Thats what I was thinking


----------



## Kare (Mar 9, 2010)

secuner said:


> squiggle's & mitch have been living happily in their new 5ft home.


You have two APH which are highly solitary animals in a single house and you wonder why there is blood? I am surprised one isnt dead after over a month in those conditions!

The thread selling them clearly states they are in separate enclosures. If I was Emmipez I'd be on my way to demand them back right about now.


----------



## selina20 (May 28, 2008)

Kare said:


> You have two APH which are highly solitary animals in a single house and you wonder why there is blood? I am surprised they are still both alive after over a month!
> 
> The thread selling them clearly states they are in separate enclosures.

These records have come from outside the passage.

Lemma book_lookup t id n : t.(t_nodes) !! id = Some n → (ledger t).(books) !! id = Some (book_of n).
Proof. intros Hn. simpl. by rewrite lookup_fmap, Hn. Qed.

Lemma ledger_put_row id row row' t : t.(t_sandboxes) !! id = Some row → size_of row'.(s_value) = size_of row.(s_value) →
  ledger (put_row id row' t) = ledger t.
Proof.
  intros Hr Hs. unfold ledger. simpl. f_equal. rewrite fmap_insert, Hs. apply insert_id. by rewrite lookup_fmap, Hr.
Qed.

Lemma ledger_put_node id n n' t : t.(t_nodes) !! id = Some n → book_of n' = book_of n → ledger (put_node id n' t) = ledger t.
Proof.
  intros Hr Hs. unfold ledger. simpl. f_equal. rewrite fmap_insert, Hs. apply insert_id. by rewrite lookup_fmap, Hr.
Qed.

Lemma lock_sandbox_ok tenant id t row : lock_sandbox tenant id t = Ok row →
  t.(t_sandboxes) !! id = Some row ∧ row.(s_value).(sb_tenant_id) = tenant.
Proof. unfold lock_sandbox. intros Hl. case_match; [|done]. ok_inv Hl. simplify_eq. bools. by apply N.eqb_eq in Hif. Qed.

Lemma fetch_sandbox_ok tenant id t s : fetch_sandbox tenant id t = Ok s →
  ∃ row, t.(t_sandboxes) !! id = Some row ∧ row.(s_value) = s ∧ s.(sb_tenant_id) = tenant.
Proof. unfold fetch_sandbox. intros Hf. ok_inv Hf. apply lock_sandbox_ok in Hok as [? ?]. simplify_eq. eauto. Qed.

Lemma update_row_ok id old new t t' : update_row id old new t = Ok t' → t' = put_row id new t.
Proof. unfold update_row. intros Hu. ok_inv Hu. by simplify_eq. Qed.

Lemma clear_node_row now tenant id node t j : 
  (clear_node now tenant id node t).(t_sandboxes) !! j = t.(t_sandboxes) !! j ∨
  ∃ row, t.(t_sandboxes) !! j = Some row ∧ (clear_node now tenant id node t).(t_sandboxes) !! j =
    Some (with_value row (placed row.(s_value) None row.(s_value).(sb_state) row.(s_value).(sb_runtime_path) now)).
Proof.
  unfold clear_node. case_match eqn:Hr; [|by left]. case_match; [|by left]. simpl.
  destruct (decide (j = id)) as [->|?]; [|left; by rewrite lookup_insert_ne].
  right. rewrite lookup_insert_eq. eauto.
Qed.

Lemma ledger_clear_node now tenant id node t : ledger (clear_node now tenant id node t) = ledger t.
Proof. unfold clear_node. case_match eqn:Hr; [|done]. case_match; [|done]. by eapply ledger_put_row. Qed.

Lemma capacity_demand_ok s d : sandbox_capacity_demand s = Ok d → d = demand_of (size_of s).
Proof. unfold sandbox_capacity_demand. intros Hd. ok_inv Hd. by simplify_eq. Qed.

Lemma capacity_demand_valid s : size_valid (size_of s) → sandbox_capacity_demand s = Ok (demand_of (size_of s)).
Proof.
  intros (Hc & Hm & Hd). unfold sandbox_capacity_demand, u64_max, i64_max, i32_max in *. simpl in *.
  rewrite !(proj2 (Z.ltb_ge _ _)) by lia. done.
Qed.

Lemma apply_transition_ok wall row expected next path t t' v id :
  apply_state_transition wall row expected next path t = Ok (t', v) → refs_ok (ledger t) → t.(t_sandboxes) !! id = Some row →
  (t' = t ∨ ∃ row', t' = put_row id row' t ∧ row'.(s_value).(sb_state) = next ∧ next ≠ Quarantined
     ∧ size_of row'.(s_value) = size_of row.(s_value) ∧ can_transition_to row.(s_value).(sb_state) next = true).
Proof.
  unfold apply_state_transition. intros Ha HR Hr. ok_inv Ha. case_match; [left; by simplify_eq|]. ok_inv Ha. simplify_eq.
  apply update_row_ok in Hok as ->. simpl in *. bools. right.
  destruct (size_keyed _ HR _ _ (size_lookup _ _ _ Hr)) as [Hid _]. simpl in Hid. rewrite Hid. eexists. split_and!; [done..| |done|done].
  intros ->. apply andb_false_iff in Hif as [Hif|Hif]; bools; done.
Qed.

Lemma transaction_moves {A} (P : Tables → Prop) t (r : result LeaseError.t (Tables * A)) :
  P t → (∀ t' a, r = Ok (t', a) → P t') → P (transaction t r).1.
Proof. intros Ht Hr. unfold transaction. destruct r as [[t' a]|e]; [by eapply Hr|done]. Qed.

Section Refinement.
Context (kept timely : Prop).
Abbreviation moves t t' := (lsteps kept timely (ledger t) (ledger t')).

(** The table holds the lease that a copy of it names. *)
Definition names (t : Tables) (c : WorkerLease) : Prop := ∃ l, t.(t_leases) !! c.(le_id) = Some l ∧ identity l = identity c.

Lemma names_here t l : refs_ok (ledger t) → (∃ i, t.(t_leases) !! i = Some l) → names t l.
Proof. intros HR [i Hl]. destruct (lease_keyed _ HR _ _ Hl) as [<- _]. by exists l. Qed.

Lemma names_moves t t' c : moves t t' → names t c → names t' c.
Proof.
  intros Hm (l & Hl & Hi). destruct (steps_follow _ _ _ _ _ _ Hm Hl) as (l' & Hl' & Hf). exists l'. split; [done|].
  rewrite (follows_identity _ _ Hf). done.
Qed.

Lemma credit_ok id d t t' n : t.(t_nodes) !! id = Some n → credit_capacity id d t = Ok t' →
  ∃ n', t' = put_node id n' t ∧ book_of n' = credited (book_of n) d.
Proof. unfold credit_capacity. intros Hn Hc. rewrite Hn in Hc. ok_inv Hc. simplify_eq. eauto. Qed.

Lemma release_capacity_ok now c status reason t t' : refs_ok (ledger t) → status ∈ ["released"; "expired"]%string →
  names t c → release_capacity now c status reason t = Ok t' →
  ∃ l, t.(t_leases) !! c.(le_id) = Some l ∧ is_held l = true ∧ l.(le_generation) = c.(le_generation) ∧
    t'.(t_leases) = <[c.(le_id) := with_status l status (Some reason) now]> t.(t_leases) ∧ moves t t'.
Proof.
  intros HR Hst (l & Hl & Hi) Hrel. unfold release_capacity in Hrel. rewrite Hl in Hrel. simpl in Hrel.
  apply identity_eq in Hi as (Hid & Htn & Hsb & Hnd & _). ok_inv Hrel. simplify_eq. bools. rename Hok into Hf, Hok0 into Hd, Hok1 into Hc.
  apply fetch_sandbox_ok in Hf as (row & Hrow & <- & _). apply capacity_demand_ok in Hd as ->. simpl in Hrow.
  destruct (lease_node _ HR _ _ Hl) as [b Hb]. simpl in Hb. rewrite lookup_fmap, fmap_Some in Hb. destruct Hb as (n & Hn & _).
  rewrite Hnd in Hn. eapply (credit_ok _ _ (put_lease _ t)) in Hc as (n' & -> & Hn'); [|done].
  exists l. split_and!; [done..|by apply Z.eqb_eq| |].
  - unfold clear_node. simpl. repeat case_match; simpl; by rewrite Hid.
  - apply rtc_once. rewrite <-Hsb in Hrow.
    assert (ledger (on_lease c.(le_tenant_id) c.(le_id) (with_assignment_status status now)
      (clear_node now c.(le_tenant_id) c.(le_sandbox_id) c.(le_node_id)
        (put_node c.(le_node_id) n' (put_lease (with_status l status (Some reason) now) t)))) =
      ledger (put_node c.(le_node_id) n' (put_lease (with_status l status (Some reason) now) t))) as ->
      by (apply (ledger_clear_node now)).
    unfold ledger. simpl. rewrite fmap_insert, Hn'. rewrite <-Hnd in Hn |- *.
    eapply (Settle _ _ (ledger t)); [by rewrite Hid|done|done|by apply size_lookup|by apply book_lookup].
Qed.

Lemma existsb_rows_false {K A} `{Countable K} (p : K * A → bool) (m : gmap K A) i x :
  existsb p (map_to_list m) = false → m !! i = Some x → p (i, x) = false.
Proof.
  intros Hp%existsb_false Hx. rewrite Forall_forall in Hp. apply Hp. by apply elem_of_map_to_list.
Qed.

Lemma insert_lease_ok l t t' : insert_lease l t = Ok t' →
  t' = put_lease l t ∧ t.(t_leases) !! l.(le_id) = None ∧ 0 < l.(le_generation) ∧ is_Some (t.(t_nodes) !! l.(le_node_id)) ∧
  ∀ i o, t.(t_leases) !! i = Some o → is_active o = true → o.(le_sandbox_id) ≠ l.(le_sandbox_id).
Proof.
  unfold insert_lease. intros Hi. ok_inv Hi. simplify_eq. apply orb_false_iff in Hif0 as [Hn Hex], Hif1 as [Hnode _].
  split_and!; [done| |lia| |].
  - bools. by apply eq_None_not_Some.
  - bools. by apply not_eq_None_Some.
  - intros i o Ho Ha Heq. pose proof (existsb_rows_false _ _ _ _ Hex Ho) as Hf. simpl in Hf. rewrite Ha, Heq in Hf.
    by rewrite N.eqb_refl in Hf.
Qed.

Lemma debit_ok id d t t' n : t.(t_nodes) !! id = Some n → debit_capacity id d t = Ok t' →
  ∃ n', t' = put_node id n' t ∧ book_of n' = debited (book_of n) d ∧ ∀ r, amount r d ≤ amount r n.(n_available).
Proof.
  unfold debit_capacity. intros Hn Hc. rewrite Hn in Hc. ok_inv Hc. simplify_eq. eexists. split_and!; [done..|].
  apply negb_false_iff in Hif0. unfold capacity_storable in Hif0. bools.
  match goal with H : cap_all Z.leb no_capacity _ = true |- _ => rewrite cap_leb_spec in H; intros r; specialize (H r) end.
  simpl in *. rewrite amount_map, amount_none in *. lia.
Qed.

(** The entry a placement makes: a worker debited, a lease inserted, the sandbox moved. *)
Lemma grant_moves l z n t t' n' : refs_ok (ledger t) → (ledger t).(sizes) !! l.(le_sandbox_id) = Some z →
  z.(z_tenant) = l.(le_tenant_id) → t.(t_nodes) !! l.(le_node_id) = Some n →
  t.(t_leases) !! l.(le_id) = None → is_active l = true → 0 < l.(le_generation) →
  (∀ i o, t.(t_leases) !! i = Some o → is_active o = true → o.(le_sandbox_id) ≠ l.(le_sandbox_id)) →
  (∀ r, amount r (demand_of z) ≤ amount r n.(n_available)) → succeeds l.(le_generation) l.(le_sandbox_id) t.(t_leases) →
  (timely → ∀ i o, t.(t_leases) !! i = Some o → o.(le_created_at) < l.(le_created_at)) →
  book_of n' = debited (book_of n) (demand_of z) →
  ledger t' = ledger (put_lease l (put_node l.(le_node_id) n' t)) → moves t t'.
Proof.
  intros HR Hz Ht Hn Hl Ha Hg Hno Hfit Hsu Hti Hb ->. apply rtc_once. unfold ledger. simpl. rewrite fmap_insert, Hb.
  by eapply (Grant _ _ (ledger t)); [..|by apply book_lookup| | | |].
Qed.

Lemma select_from_ok rounds now runtime required demand preferred excluded p :
  select_from rounds now runtime required demand preferred excluded = Ok (Some p) →
  ∃ v excl host, v ∈ rounds ∧ candidate now runtime required demand preferred excl v = Some p ∧ host_locked v = true ∧
    p.2.(n_metadata).(host_id) = Some (HostString host) ∧ aiec_host_has_headroom (Some host) demand now v.(checked) = true.
Proof.
  revert excluded. induction rounds as [|v rounds IH]; intros excluded Hs; cbn [select_from] in Hs; [done|].
  destruct (candidate _ _ _ _ _ _ v) as [q|] eqn:Hc; [|done]. destruct q.2.(n_metadata).(host_id) as [[host|]|] eqn:Hh; [|done..].
  destruct (host_locked v && _) eqn:Hfit; simplify_eq.
  - apply andb_true_iff in Hfit as [? ?]. exists v, excluded, host. split_and!; try done. left.
  - apply IH in Hs as (w & excl & h & Hw & ?). exists w, excl, h. split; [by right|done].
Qed.

Lemma select_ok now views s preferred t p : select_schedulable_node now views s preferred t = Ok (Some p) →
  ∃ k excl host row, t.(t_sandboxes) !! s.(sb_id) = Some row ∧
    candidate now s.(sb_runtime) row.(s_required) (demand_of (size_of s)) preferred excl (views t.(t_nodes) k) = Some p ∧
    host_locked (views t.(t_nodes) k) = true ∧ p.2.(n_metadata).(host_id) = Some (HostString host) ∧
    aiec_host_has_headroom (Some host) (demand_of (size_of s)) now (views t.(t_nodes) k).(checked) = true.
Proof.
  unfold select_schedulable_node. intros Hs. ok_inv Hs. case_match eqn:Hrow; [|done].
  apply capacity_demand_ok in Hok as ->. apply select_from_ok in Hs as (v & excl & host & Hv & ? & ? & ? & ?).
  apply list_elem_of_fmap in Hv as (k & -> & _). by eauto 10.
Qed.

Lemma ok_or_ok {A} (o : option A) (e : LeaseError.t) a : ok_or o e = Ok a → o = Some a.
Proof. destruct o; simpl; congruence. Qed.

Lemma map_err_ok {A} (f : LeaseError.t → LeaseError.t) (r : result LeaseError.t A) a : map_err f r = Ok a → r = Ok a.
Proof. by destruct r. Qed.

Lemma reserve_moves c views fresh tenant s preferred retry gen expires t t' p : refs_ok (ledger t) →
  (ledger t).(sizes) !! s.(sb_id) = Some (size_of s) → succeeds gen s.(sb_id) t.(t_leases) →
  (timely → ∀ i o, t.(t_leases) !! i = Some o → o.(le_created_at) < c.(written)) →
  reserve c views fresh tenant s preferred retry gen expires t = Ok (t', p) →
  moves t t' ∧ select_schedulable_node c.(tx_now) views s preferred t = Ok (Some p) ∧ is_Some (t.(t_nodes) !! p.1) ∧
  t'.(t_leases) = <[fresh := new_lease fresh tenant s.(sb_id) p.1 gen expires c.(written)]> t.(t_leases).
Proof.
  intros HR Hz Hsu Hti Hr. unfold reserve in Hr. ok_inv Hr. injection Hr as <- <-.
  rename Hok into Hd, Hok0 into Hsel, Hok1 into Hp, Hok2 into Hdeb, Hok3 into Hrow, Hok4 into Hup, Hok5 into Hins.
  apply capacity_demand_ok in Hd as ->. apply ok_or_ok in Hp as ->.
  apply map_err_ok, lock_sandbox_ok in Hrow as [Hrow Htn]. apply update_row_ok in Hup as ->.
  apply insert_lease_ok in Hins as (-> & Hnone & Hg & Hnode & Hno). rename a1 into p, a3 into row.
  destruct (t.(t_nodes) !! p.1) as [n|] eqn:Hn;
    [|unfold debit_capacity in Hdeb; rewrite Hn in Hdeb; simplify_eq; destruct Hnode; simpl in *; congruence].
  eapply debit_ok in Hdeb as (n' & -> & Hb & Hfit); [|done]. cbn in Hnone, Hno, Hrow. split_and!; [|done|by eauto|done].
  assert (Hz' : size_of row.(s_value) = size_of s) by (apply size_lookup in Hrow; congruence).
  eapply (grant_moves (new_lease fresh tenant s.(sb_id) p.1 gen expires c.(written)) (size_of s) n _ _ n'); try done.
  - by rewrite <-Hz'.
  - by apply (ledger_put_row s.(sb_id) row _ (put_lease _ (put_node p.1 n' t))).
Qed.

Lemma succeeds_put gen sandbox ls l l' : ls !! l.(le_id) = Some l → identity l' = identity l →
  l'.(le_generation) = l.(le_generation) → succeeds gen sandbox ls → succeeds gen sandbox (<[l.(le_id) := l']> ls).
Proof.
  intros Hl (_ & _ & Hs & _ & Hc)%identity_eq Hg [Hall|(j & l0 & Hj & Hs0 & Hg0 & Hnew)].
  - left. intros i o [[<- <-]|[_ Ho]]%lookup_insert_Some Heq; [rewrite Hg; eapply Hall; [done|congruence]|by eapply Hall].
  - right. assert (Hle : ∀ i o, <[l.(le_id) := l']> ls !! i = Some o → o.(le_sandbox_id) = sandbox →
      o.(le_created_at) ≤ l0.(le_created_at)).
    { intros i o [[<- <-]|[_ Ho]]%lookup_insert_Some Heq; [rewrite Hc; eapply Hnew; [done|congruence]|by eapply Hnew]. }
    destruct (decide (j = l.(le_id))) as [->|Hne].
    + simplify_eq. exists l.(le_id), l'. rewrite lookup_insert_eq. split_and!; [done|congruence|congruence|].
      rewrite Hc. exact Hle.
    + exists j, l0. rewrite lookup_insert_ne by done. done.
Qed.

So how do u breed them if they cannot come in contact with each other


----------



## Kare (Mar 9, 2010)

selina20 said:


> So how do u breed them if they cannot come in contact with each other


I have never bred, I am just a beginer to the species, but you introduce them for short periods, a few days, possibly repeated more than once, advice says in the males home. Not leave them together for nearly two months. She will easily kill him once pregnant and the urge to breed completely gone, or him her. Pregnancy lasting 30-40 days both will kill the babies if continued to be left together.


----------



## selina20 (May 28, 2008)

Kare said:


> You introduce them for short periods, a few days, repeated a few times in the males home, not leave them together for nearly two months.


Lol have u ever tried breeding because this rarely happens.

Most breeders leave them together for a while.


----------



## lil_jo84 (Sep 6, 2008)

selina20 said:


> Lol have u ever tried breeding because this rarely happens.
> 
> Most breeders leave them together for a while.


Have you bred like this? All the recommendations for breeding suggest putting the two together for short periods then parting them and then doing a second introduction after a few days. All good care guides say not to let a mating period go on for longer than 7 days before returning them to their own enclosure.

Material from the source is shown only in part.